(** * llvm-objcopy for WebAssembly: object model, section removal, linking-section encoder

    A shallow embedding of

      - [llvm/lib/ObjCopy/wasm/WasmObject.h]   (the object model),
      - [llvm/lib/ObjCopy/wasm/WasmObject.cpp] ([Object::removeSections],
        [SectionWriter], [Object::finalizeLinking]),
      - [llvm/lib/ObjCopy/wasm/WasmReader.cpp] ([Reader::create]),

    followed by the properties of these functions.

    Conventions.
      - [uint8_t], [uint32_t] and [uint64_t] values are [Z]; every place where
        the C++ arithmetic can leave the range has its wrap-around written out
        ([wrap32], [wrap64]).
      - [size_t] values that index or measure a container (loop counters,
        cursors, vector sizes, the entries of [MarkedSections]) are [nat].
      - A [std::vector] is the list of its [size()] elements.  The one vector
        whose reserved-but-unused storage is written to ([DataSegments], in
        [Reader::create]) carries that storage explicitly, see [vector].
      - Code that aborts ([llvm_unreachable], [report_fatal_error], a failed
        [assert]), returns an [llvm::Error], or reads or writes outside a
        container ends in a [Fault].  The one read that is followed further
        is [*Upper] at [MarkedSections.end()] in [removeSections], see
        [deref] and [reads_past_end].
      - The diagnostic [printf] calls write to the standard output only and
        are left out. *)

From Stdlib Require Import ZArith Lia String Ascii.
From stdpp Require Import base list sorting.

★ ★ ★ ★ ★

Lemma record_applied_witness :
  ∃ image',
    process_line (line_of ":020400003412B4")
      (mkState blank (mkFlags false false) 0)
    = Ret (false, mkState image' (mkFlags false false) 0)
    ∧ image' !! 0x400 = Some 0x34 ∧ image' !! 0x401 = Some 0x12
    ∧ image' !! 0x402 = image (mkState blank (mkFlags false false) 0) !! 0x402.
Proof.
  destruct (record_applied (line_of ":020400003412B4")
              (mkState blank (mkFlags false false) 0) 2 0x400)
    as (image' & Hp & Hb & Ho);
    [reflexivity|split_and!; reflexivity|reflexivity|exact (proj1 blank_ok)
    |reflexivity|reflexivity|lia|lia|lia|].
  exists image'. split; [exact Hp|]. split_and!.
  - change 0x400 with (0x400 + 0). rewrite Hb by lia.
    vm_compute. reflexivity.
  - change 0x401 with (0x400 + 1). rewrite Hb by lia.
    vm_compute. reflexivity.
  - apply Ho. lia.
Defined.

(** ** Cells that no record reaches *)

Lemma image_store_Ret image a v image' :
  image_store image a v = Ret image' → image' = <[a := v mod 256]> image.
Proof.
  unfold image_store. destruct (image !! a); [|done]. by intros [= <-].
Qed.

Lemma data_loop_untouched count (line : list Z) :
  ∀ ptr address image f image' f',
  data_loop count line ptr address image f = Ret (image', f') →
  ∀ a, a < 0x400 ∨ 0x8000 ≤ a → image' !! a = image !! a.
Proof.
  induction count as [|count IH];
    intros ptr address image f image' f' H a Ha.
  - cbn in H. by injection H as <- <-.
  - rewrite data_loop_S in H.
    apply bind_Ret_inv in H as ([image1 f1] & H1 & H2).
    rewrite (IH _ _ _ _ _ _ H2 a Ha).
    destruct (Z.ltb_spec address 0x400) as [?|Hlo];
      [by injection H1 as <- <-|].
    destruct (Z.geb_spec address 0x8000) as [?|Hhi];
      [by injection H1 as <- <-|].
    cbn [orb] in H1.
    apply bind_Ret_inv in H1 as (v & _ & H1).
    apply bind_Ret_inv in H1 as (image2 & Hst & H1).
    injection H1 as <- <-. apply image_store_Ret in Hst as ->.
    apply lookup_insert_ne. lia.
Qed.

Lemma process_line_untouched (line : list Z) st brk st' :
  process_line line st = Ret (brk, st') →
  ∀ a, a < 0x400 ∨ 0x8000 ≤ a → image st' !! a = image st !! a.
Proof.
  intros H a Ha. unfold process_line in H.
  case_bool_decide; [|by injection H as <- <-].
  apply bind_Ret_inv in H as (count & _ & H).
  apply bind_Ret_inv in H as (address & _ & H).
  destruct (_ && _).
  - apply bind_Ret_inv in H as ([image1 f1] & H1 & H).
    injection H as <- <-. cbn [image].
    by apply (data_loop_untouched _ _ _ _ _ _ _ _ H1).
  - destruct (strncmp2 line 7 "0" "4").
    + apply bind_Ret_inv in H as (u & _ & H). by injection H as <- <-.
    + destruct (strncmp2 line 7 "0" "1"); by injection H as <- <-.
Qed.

★ ★ ★ ★ ★

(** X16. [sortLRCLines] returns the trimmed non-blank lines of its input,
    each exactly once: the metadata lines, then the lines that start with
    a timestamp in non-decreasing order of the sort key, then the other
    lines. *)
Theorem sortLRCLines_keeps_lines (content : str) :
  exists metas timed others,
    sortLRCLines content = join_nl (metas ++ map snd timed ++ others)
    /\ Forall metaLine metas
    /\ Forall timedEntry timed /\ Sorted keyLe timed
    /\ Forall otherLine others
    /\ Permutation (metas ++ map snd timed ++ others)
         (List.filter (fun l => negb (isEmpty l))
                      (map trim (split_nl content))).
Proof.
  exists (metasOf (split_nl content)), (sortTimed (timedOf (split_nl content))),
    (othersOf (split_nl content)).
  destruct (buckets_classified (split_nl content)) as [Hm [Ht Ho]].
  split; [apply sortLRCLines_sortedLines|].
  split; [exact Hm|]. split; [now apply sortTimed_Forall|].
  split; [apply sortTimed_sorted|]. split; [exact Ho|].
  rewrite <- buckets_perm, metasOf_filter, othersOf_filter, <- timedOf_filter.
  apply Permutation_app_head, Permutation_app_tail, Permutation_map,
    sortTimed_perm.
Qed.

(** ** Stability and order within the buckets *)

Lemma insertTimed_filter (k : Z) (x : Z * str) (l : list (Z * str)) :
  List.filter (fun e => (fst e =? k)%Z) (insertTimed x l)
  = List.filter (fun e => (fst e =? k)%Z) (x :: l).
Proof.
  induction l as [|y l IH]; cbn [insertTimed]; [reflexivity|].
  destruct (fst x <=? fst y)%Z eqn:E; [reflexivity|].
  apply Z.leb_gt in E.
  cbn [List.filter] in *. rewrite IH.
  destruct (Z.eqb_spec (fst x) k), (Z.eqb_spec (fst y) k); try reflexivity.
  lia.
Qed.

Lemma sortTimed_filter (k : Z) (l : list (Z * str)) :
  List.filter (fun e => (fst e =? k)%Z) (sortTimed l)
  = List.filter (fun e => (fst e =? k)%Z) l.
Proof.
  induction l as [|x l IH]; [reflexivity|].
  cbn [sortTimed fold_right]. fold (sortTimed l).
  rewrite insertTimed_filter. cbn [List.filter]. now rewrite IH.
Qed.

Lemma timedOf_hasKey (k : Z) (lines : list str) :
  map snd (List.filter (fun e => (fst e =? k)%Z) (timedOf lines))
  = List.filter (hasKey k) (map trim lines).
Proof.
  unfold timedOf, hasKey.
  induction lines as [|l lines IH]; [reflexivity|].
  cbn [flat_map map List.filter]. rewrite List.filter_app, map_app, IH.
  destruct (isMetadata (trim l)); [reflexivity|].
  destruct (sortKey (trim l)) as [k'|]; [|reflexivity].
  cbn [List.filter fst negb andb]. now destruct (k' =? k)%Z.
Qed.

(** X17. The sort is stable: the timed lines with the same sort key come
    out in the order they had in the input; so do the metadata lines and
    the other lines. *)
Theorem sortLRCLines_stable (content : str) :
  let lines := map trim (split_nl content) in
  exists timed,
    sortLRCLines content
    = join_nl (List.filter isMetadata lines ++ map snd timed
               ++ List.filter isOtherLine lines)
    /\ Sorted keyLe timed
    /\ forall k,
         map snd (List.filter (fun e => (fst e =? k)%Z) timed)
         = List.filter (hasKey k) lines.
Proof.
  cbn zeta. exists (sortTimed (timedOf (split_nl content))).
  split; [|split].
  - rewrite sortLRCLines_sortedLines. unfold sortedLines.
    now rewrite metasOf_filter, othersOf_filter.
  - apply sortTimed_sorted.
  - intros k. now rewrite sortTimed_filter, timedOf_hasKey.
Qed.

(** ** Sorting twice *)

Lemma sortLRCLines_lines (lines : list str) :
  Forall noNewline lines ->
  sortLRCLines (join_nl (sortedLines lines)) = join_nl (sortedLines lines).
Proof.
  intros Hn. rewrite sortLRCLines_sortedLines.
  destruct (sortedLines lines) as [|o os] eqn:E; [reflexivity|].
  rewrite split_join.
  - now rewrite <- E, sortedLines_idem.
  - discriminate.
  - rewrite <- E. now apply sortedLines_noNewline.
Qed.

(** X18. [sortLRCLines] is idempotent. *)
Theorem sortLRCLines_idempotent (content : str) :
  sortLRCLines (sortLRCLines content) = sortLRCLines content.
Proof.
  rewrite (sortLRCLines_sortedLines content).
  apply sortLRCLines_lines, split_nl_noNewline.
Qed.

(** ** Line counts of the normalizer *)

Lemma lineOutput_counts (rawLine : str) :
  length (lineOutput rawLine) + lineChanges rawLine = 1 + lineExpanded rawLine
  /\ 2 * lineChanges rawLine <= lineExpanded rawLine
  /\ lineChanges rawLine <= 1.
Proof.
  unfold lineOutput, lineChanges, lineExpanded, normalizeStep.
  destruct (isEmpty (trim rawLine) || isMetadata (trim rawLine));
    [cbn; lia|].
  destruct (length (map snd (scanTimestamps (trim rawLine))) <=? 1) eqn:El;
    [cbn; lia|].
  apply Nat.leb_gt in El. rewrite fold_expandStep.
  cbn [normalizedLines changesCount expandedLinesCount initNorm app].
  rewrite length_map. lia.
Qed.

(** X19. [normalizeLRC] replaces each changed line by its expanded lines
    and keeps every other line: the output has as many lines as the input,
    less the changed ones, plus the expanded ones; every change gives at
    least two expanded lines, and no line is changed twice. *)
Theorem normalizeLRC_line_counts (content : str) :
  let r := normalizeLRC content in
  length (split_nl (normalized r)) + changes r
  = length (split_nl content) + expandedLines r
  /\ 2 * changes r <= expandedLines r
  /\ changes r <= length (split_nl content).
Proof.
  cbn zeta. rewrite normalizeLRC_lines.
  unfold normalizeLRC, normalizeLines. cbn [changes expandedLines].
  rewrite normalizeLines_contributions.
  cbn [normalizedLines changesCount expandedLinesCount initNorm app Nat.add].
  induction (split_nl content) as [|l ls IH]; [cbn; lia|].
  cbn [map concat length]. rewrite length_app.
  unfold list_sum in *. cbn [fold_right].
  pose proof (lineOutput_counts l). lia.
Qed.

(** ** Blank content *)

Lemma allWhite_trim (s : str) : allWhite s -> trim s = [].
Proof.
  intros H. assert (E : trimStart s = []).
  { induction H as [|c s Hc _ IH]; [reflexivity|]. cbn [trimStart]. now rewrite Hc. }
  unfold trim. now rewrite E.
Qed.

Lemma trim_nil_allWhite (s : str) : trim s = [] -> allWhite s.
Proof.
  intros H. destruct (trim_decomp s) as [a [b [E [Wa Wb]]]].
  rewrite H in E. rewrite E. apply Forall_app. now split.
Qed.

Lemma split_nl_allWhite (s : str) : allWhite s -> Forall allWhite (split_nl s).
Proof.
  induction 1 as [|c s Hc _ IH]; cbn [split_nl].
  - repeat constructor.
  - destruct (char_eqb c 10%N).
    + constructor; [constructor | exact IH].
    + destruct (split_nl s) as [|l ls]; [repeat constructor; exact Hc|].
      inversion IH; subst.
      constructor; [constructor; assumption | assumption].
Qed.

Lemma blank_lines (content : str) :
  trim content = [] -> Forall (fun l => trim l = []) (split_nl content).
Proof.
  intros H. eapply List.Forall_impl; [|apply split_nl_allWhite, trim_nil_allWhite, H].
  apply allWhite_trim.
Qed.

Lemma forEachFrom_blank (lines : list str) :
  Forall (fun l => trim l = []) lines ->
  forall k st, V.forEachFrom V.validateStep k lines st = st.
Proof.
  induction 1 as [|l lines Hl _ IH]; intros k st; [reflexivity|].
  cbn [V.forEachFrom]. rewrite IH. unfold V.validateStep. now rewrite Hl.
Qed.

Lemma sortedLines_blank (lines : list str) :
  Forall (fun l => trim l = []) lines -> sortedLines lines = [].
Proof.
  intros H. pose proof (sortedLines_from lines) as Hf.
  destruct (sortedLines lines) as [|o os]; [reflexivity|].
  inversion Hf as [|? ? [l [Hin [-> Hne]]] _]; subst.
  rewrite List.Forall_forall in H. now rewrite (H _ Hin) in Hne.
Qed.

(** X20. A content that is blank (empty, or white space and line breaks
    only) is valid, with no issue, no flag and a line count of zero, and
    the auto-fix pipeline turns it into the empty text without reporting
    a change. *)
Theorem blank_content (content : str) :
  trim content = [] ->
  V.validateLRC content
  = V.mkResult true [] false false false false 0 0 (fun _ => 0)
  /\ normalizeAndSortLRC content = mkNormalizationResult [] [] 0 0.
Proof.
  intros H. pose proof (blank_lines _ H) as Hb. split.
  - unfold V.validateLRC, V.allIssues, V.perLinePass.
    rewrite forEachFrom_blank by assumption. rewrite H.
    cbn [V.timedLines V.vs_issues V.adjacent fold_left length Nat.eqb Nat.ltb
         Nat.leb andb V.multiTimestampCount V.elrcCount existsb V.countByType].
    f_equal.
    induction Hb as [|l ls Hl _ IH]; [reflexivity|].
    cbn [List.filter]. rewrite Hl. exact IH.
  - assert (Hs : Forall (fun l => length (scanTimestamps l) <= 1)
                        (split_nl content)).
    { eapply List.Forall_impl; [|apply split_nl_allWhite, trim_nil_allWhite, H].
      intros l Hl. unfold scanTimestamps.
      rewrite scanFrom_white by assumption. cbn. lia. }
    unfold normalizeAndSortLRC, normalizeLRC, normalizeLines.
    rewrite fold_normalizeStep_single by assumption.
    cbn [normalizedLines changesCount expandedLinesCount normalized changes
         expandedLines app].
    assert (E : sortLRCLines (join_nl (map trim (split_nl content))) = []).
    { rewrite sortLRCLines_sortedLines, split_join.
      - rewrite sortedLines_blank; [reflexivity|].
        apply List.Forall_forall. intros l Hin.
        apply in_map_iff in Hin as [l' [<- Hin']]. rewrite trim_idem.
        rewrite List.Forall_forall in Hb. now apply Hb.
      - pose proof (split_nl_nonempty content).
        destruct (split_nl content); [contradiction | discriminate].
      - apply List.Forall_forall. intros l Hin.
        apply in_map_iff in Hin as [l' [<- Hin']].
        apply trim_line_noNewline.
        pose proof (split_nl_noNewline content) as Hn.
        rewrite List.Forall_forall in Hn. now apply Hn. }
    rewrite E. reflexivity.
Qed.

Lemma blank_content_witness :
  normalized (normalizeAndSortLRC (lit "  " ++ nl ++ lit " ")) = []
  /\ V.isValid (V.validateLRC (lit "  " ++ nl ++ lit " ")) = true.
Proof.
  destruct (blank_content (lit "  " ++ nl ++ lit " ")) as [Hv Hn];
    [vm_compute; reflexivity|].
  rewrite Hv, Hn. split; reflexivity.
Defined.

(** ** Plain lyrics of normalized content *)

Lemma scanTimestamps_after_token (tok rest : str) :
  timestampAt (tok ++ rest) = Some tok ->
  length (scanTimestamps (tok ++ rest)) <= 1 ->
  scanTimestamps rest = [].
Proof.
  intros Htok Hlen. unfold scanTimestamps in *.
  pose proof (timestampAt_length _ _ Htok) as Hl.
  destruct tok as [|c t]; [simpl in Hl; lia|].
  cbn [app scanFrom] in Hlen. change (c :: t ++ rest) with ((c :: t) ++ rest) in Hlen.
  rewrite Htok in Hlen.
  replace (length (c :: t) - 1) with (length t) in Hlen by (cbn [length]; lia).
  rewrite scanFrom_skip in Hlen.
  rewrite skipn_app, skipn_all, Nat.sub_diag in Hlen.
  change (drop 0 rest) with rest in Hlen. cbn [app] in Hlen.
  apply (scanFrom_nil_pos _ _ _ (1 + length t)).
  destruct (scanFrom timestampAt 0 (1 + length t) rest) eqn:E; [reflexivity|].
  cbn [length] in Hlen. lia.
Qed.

★ ★ ★ ★ ★

EXERCISE OBJECTIVE. Only those lines of the entries above that run from the line containing "(** * llvm-objcopy" to the line containing "From stdpp Require Import base list sorting.", both included, should be transcribed exactly.

OUTPUT BELOW.
(** * llvm-objcopy for WebAssembly: object model, section removal, linking-section encoder

    A shallow embedding of

      - [llvm/lib/ObjCopy/wasm/WasmObject.h]   (the object model),
      - [llvm/lib/ObjCopy/wasm/WasmObject.cpp] ([Object::removeSections],
        [SectionWriter], [Object::finalizeLinking]),
      - [llvm/lib/ObjCopy/wasm/WasmReader.cpp] ([Reader::create]),

    followed by the properties of these functions.

    Conventions.
      - [uint8_t], [uint32_t] and [uint64_t] values are [Z]; every place where
        the C++ arithmetic can leave the range has its wrap-around written out
        ([wrap32], [wrap64]).
      - [size_t] values that index or measure a container (loop counters,
        cursors, vector sizes, the entries of [MarkedSections]) are [nat].
      - A [std::vector] is the list of its [size()] elements.  The one vector
        whose reserved-but-unused storage is written to ([DataSegments], in
        [Reader::create]) carries that storage explicitly, see [vector].
      - Code that aborts ([llvm_unreachable], [report_fatal_error], a failed
        [assert]), returns an [llvm::Error], or reads or writes outside a
        container ends in a [Fault].  The one read that is followed further
        is [*Upper] at [MarkedSections.end()] in [removeSections], see
        [deref] and [reads_past_end].
      - The diagnostic [printf] calls write to the standard output only and
        are left out. *)

From Stdlib Require Import ZArith Lia String Ascii.
From stdpp Require Import base list sorting.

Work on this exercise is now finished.